Task details:
Print the listing below from its opening line through the line holding "let shadow := shadow_layer", both ends included.

Task input:
____________
(** A rasteriser for evaluation: a primitive inks the bounding box of its
    coordinates with its fill (or outline), and the blur is the identity. *)
Definition bounding_box (op : DrawOp) : option (Box * RGBA) :=
  let of_points (xy : list Point) (c : RGBA) :=
    match xy with
    | [] => None
    | (x, y) :: rest =>
        Some (fold_left (fun '(x0, y0, x1, y1) '(px, py) =>
                           (Z.min x0 px, Z.min y0 py, Z.max x1 px, Z.max y1 py))
                        rest (x, y, x, y), c)
    end in
  let ink (fill outline : option RGBA) :=
    match fill with Some c => Some c | None => outline end in
  match op with
  | Polygon xy fill outline => c ← ink fill outline; of_points xy c
  | Line xy fill _ => of_points xy fill
  | Rectangle box fill => c ← fill; Some (box, c)
  | RoundedRectangle box _ fill outline => c ← ink fill outline; Some (box, c)
  | Ellipse box fill outline _ => c ← ink fill outline; Some (box, c)
  | Text xy _ fill => Some ((fst xy, snd xy, fst xy, snd xy), fill)
  end.

Definition box_rasterizer : Rasterizer :=
  {| ink_at := fun op size x y =>
       match bounding_box op with
       | Some ((x0, y0, x1, y1), c) =>
           if inside size x y && (x0 <=? x) && (x <=? x1) && (y0 <=? y) && (y <=? y1)
           then Some c else None
       | None => None
       end;
     gaussian := fun _ _ px => px |}.

(* ===================================================================== *)
(** * The drop shadow as a surface *)
(* ===================================================================== *)

(** The layer [create_shadow] blurs: ink [(0, 0, 0, 60)] through the alpha
    band of the image. *)
Definition shadow_layer (image : Surface) (blur_radius : Z) : Surface :=
  let '(w, h) := surface_size image in
  Blurred blur_radius (Filled (Blank w h) (0, 0, 0, 60) (Band 3 image)).

(** What [create_shadow] returns for an image. *)
Definition composite (image : Surface) (offset : Point) (blur_radius : Z) : Surface :=
  let '(w, h) := surface_size image in
  let shadow := shadow_layer image blur_radius in
  Pasted (Pasted (Blank w h) shadow offset shadow) image (0, 0) image.

(** The surface is the direct result of the shadow compositor. *)
Definition compositor_output (s : Surface) : Prop :=
  exists image offset blur_radius, s = composite image offset blur_radius.

(** The surface is raw: draw calls on a fresh transparent image of the
    target size, nothing composited into it. *)
Definition raw_surface (size : Z) (s : Surface) : Prop := canvas s = Blank size size.

(** The surface holds a composited shadow beneath its draw calls. *)
Definition holds_shadow (s : Surface) : Prop := compositor_output (canvas s).

(* ===================================================================== *)
(** * Vocabulary of the properties *)
(* ===================================================================== *)

(** The supported target sizes. *)
Definition sizes : list Z := map snd SIZES.

(** [c * size / 24] truncated toward zero. *)
Definition truncated (c size : Z) : Z := Z.quot (c * size) 24.

(** [c * size / 24] rounded to the nearest integer, ties toward positive
    infinity: the floor of [c * size / 24 + 1/2]. *)
Definition round_half_up (c size : Z) : Z := (2 * c * size + 24) / 48.

(** The draw calls on the first image a generator allocates (the raw
    drawing, before any shadow is composited). *)
Definition figure (m : M ref) : option (list DrawOp) :=
  match run m with
  | Return _ w => draw_ops <$> head (heap w)
  | Raised _ _ => None
  end.

(** The static cursors whose generator ends in [create_shadow]. *)
Definition shadowed_names : list string :=
  ["default"; "pointer"; "grab"; "grabbing"; "zoom-in"; "zoom-out"].

(** ** Mirror images of a drawing *)

Definition map_points (f : Point -> Point) (op : DrawOp) : DrawOp :=
  match op with
  | Polygon xy fill outline => Polygon (map f xy) fill outline
  | Line xy fill width => Line (map f xy) fill width
  | other => other
  end.

(** Flipping an image of height [size] top to bottom sends pixel row [y]
    to row [size - 1 - y]: the mirror image about the horizontal
    centerline of the surface. *)
Definition flip_about_centerline (size : Z) (p : Point) : Point := (fst p, size - 1 - snd p).

(** The mirror images about the pixel row and the pixel column [size // 2],
    on which the generators centre their drawings. *)
Definition flip_about_center_row (size : Z) (p : Point) : Point := (fst p, 2 * (size / 2) - snd p).
Definition flip_about_center_column (size : Z) (p : Point) : Point :=
  (2 * (size / 2) - fst p, snd p).

(** [l] without the first element equal to [x], if there is one. *)
Fixpoint remove_first {A} (eqb : A -> A -> bool) (x : A) (l : list A) : option (list A) :=
  match l with
  | [] => None
  | y :: rest => if eqb x y then Some rest else option_map (cons y) (remove_first eqb x rest)
  end.

(** The two lists hold the same elements, whatever the order. *)
Fixpoint same_members {A} (eqb : A -> A -> bool) (l1 l2 : list A) : bool :=
  match l1 with
  | [] => match l2 with [] => true | _ => false end
  | x :: rest =>
      match remove_first eqb x l2 with
      | Some l2' => same_members eqb rest l2'
      | None => false
      end
  end.

Definition point_eqb (p q : Point) : bool := (fst p =? fst q) && (snd p =? snd q).

(** Two draw calls show the same shape: the same vertices, whatever their
    order, in the same inks and with the same width. *)
Definition same_shape (a b : DrawOp) : bool :=
  match a, b with
  | Polygon p fill outline, Polygon q fill' outline' =>
      same_members point_eqb p q && bool_decide (fill = fill') && bool_decide (outline = outline')
  | Line p ink w, Line q ink' v =>
      same_members point_eqb p q && bool_decide (ink = ink') && (w =? v)
  | _, _ => false
  end.

(** Two drawings show the same figure: the same shapes, whatever the order
    of the calls. *)
Definition same_figure (a b : list DrawOp) : bool := same_members same_shape a b.

(** The drawing of a resize cursor. *)
Definition resize_figure (size : Z) (direction : string) : option (list DrawOp) :=
  figure (generate_resize_arrow size direction).

(** ** Scaled coordinates *)

(** At [size], [int(c * s)] is [c * size / 24] truncated, for every design
    coordinate [c] of the 24 x 24 grid. *)
Definition coordinate_truncates (size : Z) : bool :=
  match scale size with
  | Ok s =>
      forallb (fun c => match int_mul c s with
                        | Ok v => v =? truncated c size
                        | Err _ => false
                        end) (range 25)
  | Err _ => false
  end.

(** ** Opposite resize cursors *)

(** The drawing of [d2] is the image under [f size] of the drawing of
    [d1], call by call and vertex by vertex. *)
Definition mirrored_by (f : Z -> Point -> Point) (size : Z) (d1 d2 : string) : Prop :=
  exists a b,
    resize_figure size d1 = Some a /\ resize_figure size d2 = Some b
    /\ b = map (map_points (f size)) a.

(** A double-headed arrow: a black shaft from [p] to [q], then a filled
    black triangle with its tip on [p] and one with its tip on [q]. *)
Definition double_arrow (width : Z) (p q : Point) (head_p head_q : Point * Point)
  : list DrawOp :=
  [ Line [p; q] (solid BLACK) width;
    Polygon [p; fst head_p; snd head_p] (Some (solid BLACK)) None;
    Polygon [q; fst head_q; snd head_q] (Some (solid BLACK)) None ].

(** The middle of [p] and [q] is the pixel [(size // 2, size // 2)]. *)
Definition centred_on (size : Z) (p q : Point) : Prop :=
  fst p + fst q = 2 * (size / 2) /\ snd p + snd q = 2 * (size / 2).

(** [d1] and [d2] draw one and the same double-headed arrow, centred on
    the pixel [(size // 2, size // 2)], each from the end where the other
    ends it: the shaft of [d2] is the shaft of [d1] from [q] to [p], in
    the same ink and width, and its two arrowheads are the two triangles
    of [d1], the one on [q] first, with their other two vertices in the
    same or in the exchanged order. *)
Definition same_arrow (size : Z) (d1 d2 : string) : Prop :=
  exists width p q a b c d,
    resize_figure size d1 = Some (double_arrow width p q (a, b) (c, d))
    /\ (resize_figure size d2 = Some (double_arrow width q p (c, d) (a, b))
        \/ resize_figure size d2 = Some (double_arrow width q p (d, c) (b, a)))
    /\ centred_on size p q.

(** ** The shadow compositor *)

(** The shadow as it lands on pixel [(x, y)] of the result: the pixel
    [(x - dx, y - dy)] of the blurred layer over a transparent ground if
    that pixel exists, nothing otherwise. *)
Definition shadow_under (R : Rasterizer) (image : Surface) (offset : Point) (blur : Z)
    (x y : Z) : RGBA :=
  let u := x - fst offset in
  let v := y - snd offset in
  if inside (surface_size image) u v
  then let p := pixel R (shadow_layer image blur) u v in blend_px (alpha_of p) transparent p
  else transparent.

(** A world with one image: a 4 x 4 surface with a filled square. *)
Definition sample_image : Surface :=
  Drawn (Blank 4 4) (Rectangle (1, 1, 2, 2) (Some (solid WHITE))).

Definition sample_world : World :=
  {| heap := [sample_image]; files := []; dirs := []; stdout := [] |}.

(** ** Loops that draw, and the dots of a ring *)

Fixpoint collect {A B} (f : A -> result B) (xs : list A) : result (list B) :=
  match xs with
  | [] => Ok []
  | x :: rest => rbind (f x) (fun y => rbind (collect f rest) (fun ys => Ok (y :: ys)))
  end.

(** The surface after a list of draw calls. *)
Definition drawn_with (base : Surface) (ops : list DrawOp) : Surface := fold_left Drawn ops base.

(** The centre of dot [i] of a ring of [n] dots. *)
Definition ring_point (L : Libm) (cx cy radius n i : Z) : result Point :=
  rbind (int_mul radius (math_cos L (dot_angle i n))) (fun dx =>
  rbind (int_mul radius (math_sin L (dot_angle i n))) (fun dy =>
  Ok (cx + dx, cy + dy))).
____________
Exercise response:
(** A rasteriser for evaluation: a primitive inks the bounding box of its
    coordinates with its fill (or outline), and the blur is the identity. *)
Definition bounding_box (op : DrawOp) : option (Box * RGBA) :=
  let of_points (xy : list Point) (c : RGBA) :=
    match xy with
    | [] => None
    | (x, y) :: rest =>
        Some (fold_left (fun '(x0, y0, x1, y1) '(px, py) =>
                           (Z.min x0 px, Z.min y0 py, Z.max x1 px, Z.max y1 py))
                        rest (x, y, x, y), c)
    end in
  let ink (fill outline : option RGBA) :=
    match fill with Some c => Some c | None => outline end in
  match op with
  | Polygon xy fill outline => c ← ink fill outline; of_points xy c
  | Line xy fill _ => of_points xy fill
  | Rectangle box fill => c ← fill; Some (box, c)
  | RoundedRectangle box _ fill outline => c ← ink fill outline; Some (box, c)
  | Ellipse box fill outline _ => c ← ink fill outline; Some (box, c)
  | Text xy _ fill => Some ((fst xy, snd xy, fst xy, snd xy), fill)
  end.

Definition box_rasterizer : Rasterizer :=
  {| ink_at := fun op size x y =>
       match bounding_box op with
       | Some ((x0, y0, x1, y1), c) =>
           if inside size x y && (x0 <=? x) && (x <=? x1) && (y0 <=? y) && (y <=? y1)
           then Some c else None
       | None => None
       end;
     gaussian := fun _ _ px => px |}.

(* ===================================================================== *)
(** * The drop shadow as a surface *)
(* ===================================================================== *)

(** The layer [create_shadow] blurs: ink [(0, 0, 0, 60)] through the alpha
    band of the image. *)
Definition shadow_layer (image : Surface) (blur_radius : Z) : Surface :=
  let '(w, h) := surface_size image in
  Blurred blur_radius (Filled (Blank w h) (0, 0, 0, 60) (Band 3 image)).

(** What [create_shadow] returns for an image. *)
Definition composite (image : Surface) (offset : Point) (blur_radius : Z) : Surface :=
  let '(w, h) := surface_size image in
  let shadow := shadow_layer image blur_radius in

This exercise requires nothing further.